By default, the Splunk *NIX app will send all data to the "os" index. If you enable forwarding on a system in addition to the *NIX app, data will be sent to the "os" index on the receiver (Splunk indexer). There are a few things you can do with respect to forwarding that particular data:
- Forwarding can be setup to go to specific hosts
- The *NIX app can be setup to index to a different index name
From your question, it sounds like you simply want to change #2. To alter the index where the Forwarder will send data, the inputs.conf file for the *NIX app on the Forwarder will need to be edited. Specifically, you should replace all of the "index=os" parameters to become "index=new_os_index" (or whatever index name you want). Additionally, you will need to make sure you have created this new index (new_os_index) on your Splunk indexer. So to review:
- Create your new index on the Splunk indexer (e.g. - index=new_os_index)
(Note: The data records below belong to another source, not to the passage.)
Lemma generateDailyProfit_without_plan_witness :
  let w := loaded_with orphan_backend (midnight + 60000) (fun _ => quiet) in
  exists w',
    generateDailyProfit toFixed_decimal "inv-5" 70 2 w
    = (Returned tt, w',
       [Remote (SelectInvestment "inv-5");
        Remote (UpdateInvestment "inv-5" (SetProfitEarned (0 + dailyProfit 70 2)%float));
        Remote (UpdateUserBalance "user-3" (dailyProfit 70 2) add);
        ConsoleError "Error generating daily profit:"
          (TypeError "Cannot read properties of null")])
    /\ balances (backend w') "user-3" = (balances (backend w) "user-3" + dailyProfit 70 2)%float
    /\ notifications (backend w') = notifications (backend w).
Proof.
  apply (generateDailyProfit_without_plan toFixed_decimal "inv-5" 70 2
           (loaded_with orphan_backend (midnight + 60000) (fun _ => quiet))
           (embed_plan orphan_backend orphan));
    try reflexivity.
  vm_compute. discriminate.
Defined.

(** A check at noon. *)
Lemma check_outside_window_does_nothing_witness :
  let w := loaded_at midnight (fun _ => quiet) in
  at_time (midnight + 43200000)
    (generateProfitsForActiveInvestments utc_plus_1 toFixed_decimal) w
  = (Returned tt, with_clock (midnight + 43200000) w, []).
Proof.
  apply (check_outside_window_does_nothing utc_plus_1 toFixed_decimal (midnight + 43200000)
           (loaded_at midnight (fun _ => quiet))).
  left. reflexivity.
Defined.

(** The investment that ended the day before is still there, and still
    marked active, after the cycle of 00:01. *)
Lemma cycle_leaves_lapsed_investment_witness :
  exists w' tr,
    generateProfitsForActiveInvestments utc_plus_1 toFixed_decimal
      (loaded_at (midnight + 60000) (fun _ => quiet))
    = (Returned tt, w', tr)
    /\ In lapsed (user_investments (backend w'))
    /\ ~ In (Investment.id lapsed) (filter_map started tr).
Proof.
  apply (cycle_leaves_lapsed_investment utc_plus_1 toFixed_decimal
           (loaded_at (midnight + 60000) (fun _ => quiet)) lapsed).
  - right. left. reflexivity.
  - right. reflexivity.
  - intros j [<- | [<- | [<- | []]]] E; try reflexivity; discriminate E.
Defined.

Lemma cycle_stops_at_record_without_plan_witness :
  let w := loaded_with orphan_backend (midnight + 60000) (fun _ => quiet) in
  exists w' processing tr,
    generateProfitsForActiveInvestments utc_plus_1 toFixed_decimal w
    = (Returned tt, w',
       Remote (SelectActiveInvestments (clock w)) :: ConsoleLog processing
       :: (tr ++ [ConsoleError "Error generating profits:"
                    (TypeError "Cannot read properties of null")])%list)
    /\ filter_map started tr = ["inv-1"].
Proof.
  apply (cycle_stops_at_record_without_plan utc_plus_1 toFixed_decimal
           (loaded_with orphan_backend (midnight + 60000) (fun _ => quiet))
           [embed_plan orphan_backend running] [embed_plan orphan_backend other]
           (embed_plan orphan_backend orphan));
    try reflexivity.
  - discriminate.
  - constructor; [discriminate | constructor].
Defined.

(** The clocks of central Europe move by one hour. *)
Lemma central_europe_whole_hours (mounted : Z) (ticks : nat) :
  whole_hour_changes central_europe mounted ticks.
Proof.
  intros k _. unfold central_europe, JSDate.offset_at, JSDate.msPerHour.
  repeat match goal with |- context [if ?c then _ else _] => destruct c end;
    first [exists 0; reflexivity | exists 1; reflexivity | exists (-1); reflexivity].
Qed.

(** Mounted in central Europe at 00:10 on Saturday 24 October 2026 and left
    open for two days, over the night in which summer time ends. *)
Lemma mount_off_the_hour_never_generates_witness :
  let w := loaded_at 1792793400000 (fun _ => quiet) in
  exists w',
    mount central_europe toFixed_decimal 1792793400000 48 w
    = (Returned (map (fun _ => tt) (check_times 1792793400000 48)), w', [])
    /\ backend w' = backend w
    /\ sent w' = sent w
    /\ lastProfitCheckRef w' = None.
Proof.
  apply (mount_off_the_hour_never_generates central_europe toFixed_decimal 1792793400000 48
           (loaded_at 1792793400000 (fun _ => quiet))).
  - vm_compute. discriminate.
  - apply central_europe_whole_hours.
Defined.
- Edit the *NIX app's inputs.conf file on the Forwarder so that the new index name is used. This file should be located in $SPLUNK_HOME/etc/apps/unix/default/inputs.conf. The preferred method to edit this would be to copy the current inputs.conf file into $SPLUNK_HOME/etc/apps/unix/local and edit the file there. Editing the default file is a bad idea as it may get overwritten in an upgrade. Also, copying configuration files and placing them in the /local location is typically not recommended.